**PROBLEM REQUIREMENTS:** Across the entries, count the lines that include "Record" and report only that number.

═══ GIVEN ENTRIES

(* ===== verification/ChaosCache.v ===== *)
(** * CHAOSCache

    The injector on a cache (mem/cache/CHAOSCache): attacks on the data bytes of a valid
    block, with a protection model, on instruction fields, and on the metadata of the block
    (tag, valid, dirty, replacement, coherence); a hook that diverts lookups after a tag
    fault and a hook that corrupts writebacks.  The injector is an instance of the hooks of
    the cache model, so that the theorems state what a faulty cache does to the accesses of
    Cache.v. *)

From Stdlib Require Import ZArith Lia QArith.
From Stdlib Require Import Floats.SpecFloat.
From stdpp Require Import base sets numbers list strings.
From S2P Require Import Prelude Word Random EventQueue AttackLoop HookGate Memory ChaosMem AssocCache TagStore Cache DeviceSpec.

Open Scope Z_scope.

(** ** Parameters and state *)

Inductive ProtectionModel := NoProtection | SED | SECDED | SECDEDPoison | ParityInterleaved.

#[global] Instance ProtectionModel_eq_dec : EqDecision ProtectionModel.
Proof. solve_decision. Defined.

Definition stringToProtectionModel (s : string) : ProtectionModel :=
  if String.eqb s "sed" then SED
  else if String.eqb s "secded" then SECDED
  else if String.eqb s "secded_poison" then SECDEDPoison
  else if String.eqb s "parity_interleaved" then ParityInterleaved
  else NoProtection.

(** The parameters as configured. *)
Record ck_config := CkConfig {
  kf_probability : Q; kf_bits : Z; kf_corruption : Z; kf_first_clock : Z; kf_last_clock : Z;
  kf_type : FaultType; kf_mask : Z; kf_ratio : Z;
  kf_flip : spec_float; kf_zero : spec_float; kf_one : spec_float;
  kf_check_cycles : Z; kf_log : bool; kf_block : Z; kf_byte : Z; kf_paired : bool;
  kf_field : string; kf_protection : string; kf_max : Z
}.

(** The members after construction. *)
Record ck_params := CkParams {
  ck_probability : Q; ck_bits : Z; corruption_size : Z; first_tick : Z; last_tick : Z;
  ck_type : FaultType; ck_weights : list spec_float; ck_fault_mask : Z; ck_ratio : Z; ck_log : bool;
  target_block_addr : Z; target_byte_offset : Z; paired_sector : bool;
  target_field : string; protection_model : ProtectionModel; ck_max : Z
}.

(** [fault_mask] is an unsigned char. *)
Definition ck_mask (p : ck_params) : Z := u8 (ck_fault_mask p).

══════

**ANSWER:** 2